_YOUR OBJECTIVE:_ How many lines in the material below include the string "Definition"? Only the number should be given.
··· RECORDS PROVIDED
(** * fetch-user-environment: the settings diff and the extension update

    A shallow embedding of [src/extension.ts] (class [FetchEnvironment]) and
    the properties of its settings comparison, its defaults merge, its
    extension update and its path confirmation loops.  Of the saving of the
    environment, [copyEnvToRemote] is embedded; the dialogs of
    [saveEnvironment] before it are not: they create and list folders
    through calls that have not completed when the next one starts.

    Modelling conventions.
    - A JavaScript value is a [value]: the JSON values that [JSON.parse]
      returns, and [Undefined], which the code meets when it reads a property
      that is not there.  Numbers are integers ([Z]) and strings are lists of
      8-bit characters; the code only ever tests them with [!==].
    - An object is the list of its own enumerable properties in [for-in]
      order; a real object never holds a key twice ([wf]).  The code reaches
      the members of [Object.prototype] through [o[k]], [o[k] = v] and
      [o.hasOwnProperty(k)]; the embedding of these three is exact for the
      documents no key of which is the name of such a member.  A key that is
      created stays behind the keys that were there, which holds of the keys
      that are not made of digits.  [plain] is the two conditions together,
      and a property of what the code returns for any document carries it
      as a hypothesis.
    - An exception is a [Throw] result; a method that throws keeps the
      effects it made before it threw.
    - The file store holds, for a path, the document that a settings file
      parses to or the folders of a directory; [path.join] is a
      concatenation.  A settings document is an object at its top level, and
      the manifest of a package holds its three strings.  A write to a file
      of the store succeeds: the folder of the file is taken to exist and to
      be writable.
    - The calls to the host and to the file store are recorded in a trace.
      The answers of the user are scripted: a list of texts for the input
      boxes, in the world, and a list of choices for the dialogs with
      options, given to the two public methods.  The copies of [fse.copy] and
      the choice of [Reload] complete after the method returns and are
      recorded as calls only. *)

From Stdlib Require Import List String Ascii ZArith Bool Lia.
From Stdlib Require Import DecimalNat DecimalString Permutation.
Import ListNotations.
Local Open Scope string_scope.

(** ** Errors *)

(** The exceptions the code meets: its own [JSONError] (line 17), the
    [TypeError] of the runtime and the errors of the file system. *)
Inductive error : Type :=
| JSONError (message filename : string)
| TypeError
| SystemError (message : string).

Inductive result (A : Type) : Type :=
| Ok (a : A)
| Throw (e : error).
Arguments Ok {A} a.
Arguments Throw {A} e.

(** ** JavaScript values *)

#[local] Set Warnings "-register-all".

Inductive value : Type :=
| Undefined
| Null
| Bool (b : bool)
| Num (n : Z)
| Str (s : string)
| Arr (elems : list value)
| Obj (members : list (string * value)).

Definition props : Type := list (string * value).

(** [typeof v === 'object'] holds of objects, arrays and [null]. *)
Definition typeofObject (v : value) : bool :=
  match v with
  | Null | Arr _ | Obj _ => true
  | _ => false
  end.

(** The property name of an array index. *)
Definition indexKey (i : nat) : string :=
  NilEmpty.string_of_uint (Nat.to_uint i).

Fixpoint indexed (i : nat) (vs : list value) : props :=
  match vs with
  | [] => []
  | v :: rest => (indexKey i, v) :: indexed (S i) rest
  end.
(** * Shopify extraction pipeline: a model of [dlt/shopify_simple_pipeline.py]
      and [dlt/test_shopify_connection.py]

    The two Python modules are embedded as Rocq functions over a small
    model of the Python values they manipulate (decoded JSON, strings,
    dictionaries), an exception type, and a monad [prog] that threads the
    outside world (HTTP server, wall clock, process environment) and records
    the observable events of a run (requests, yielded rows, pauses, printed
    lines).

    Conventions.
    - A Python [str] is a Rocq [string]; a character outside ASCII is held as
      its UTF-8 bytes.  Substring tests and the regular expression of the
      pagination code only look for ASCII characters, so on this
      representation they return what Python returns.  What Python does
      character by character (slicing, iterating, [repr], encoding for
      [print]) is done on the characters [utf8_chars] reads off the bytes.
    - A Python [int] is a [Z].  A Python [float] is held as its [repr], the
      shortest decimal text that reads back as the same binary64 number; the
      program only ever tests a float for truth, compares it with [0] and
      prints it.
    - A [dict] is the list of its items in insertion order; keys are unique
      in every dictionary the program builds or receives from [json].
    - [print] raises [UnicodeEncodeError] when [sys.stdout] cannot encode the
      text, and prints nothing of it then; the encoding of [sys.stdout] and
      the Unicode database behind [repr] belong to the world the program runs
      in and do not change during a run.  No other failure of the output is
      modelled, and no exception arrives from outside the program (no
      interrupt, no [GeneratorExit]): the exceptions of a run are those the
      statements of the program raise.
    - A bound on the number of turns ([fuel]) stands for [while True]; a run
      cut by the bound ends in [OutOfFuel]. *)

From Stdlib Require Import List String Ascii ZArith Lia Bool DecimalString.
Import ListNotations.
Set Warnings "-register-all".
Open Scope string_scope.
Open Scope Z_scope.

(** ** Characters and strings *)

Definition dquote : string := String "034"%char EmptyString.
Definition squote : string := String "039"%char EmptyString.
Definition newline : string := String "010"%char EmptyString.
(** UTF-8 encodings of U+2713 (check mark) and U+2717 (ballot x). *)
Definition check_mark : string :=
  String "226"%char (String "156"%char (String "147"%char EmptyString)).
Definition cross_mark : string :=
  String "226"%char (String "156"%char (String "151"%char EmptyString)).

Definition is_empty (s : string) : bool :=
  match s with EmptyString => true | String _ _ => false end.

(** [drop_prefix p s] is [Some rest] when [s = p ++ rest]. *)
Fixpoint drop_prefix (p s : string) : option string :=
  match p, s with
  | EmptyString, _ => Some s
  | String a p', String b s' => if Ascii.eqb a b then drop_prefix p' s' else None
  | String _ _, EmptyString => None
  end.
······
_RESPONSE AREA:_ 9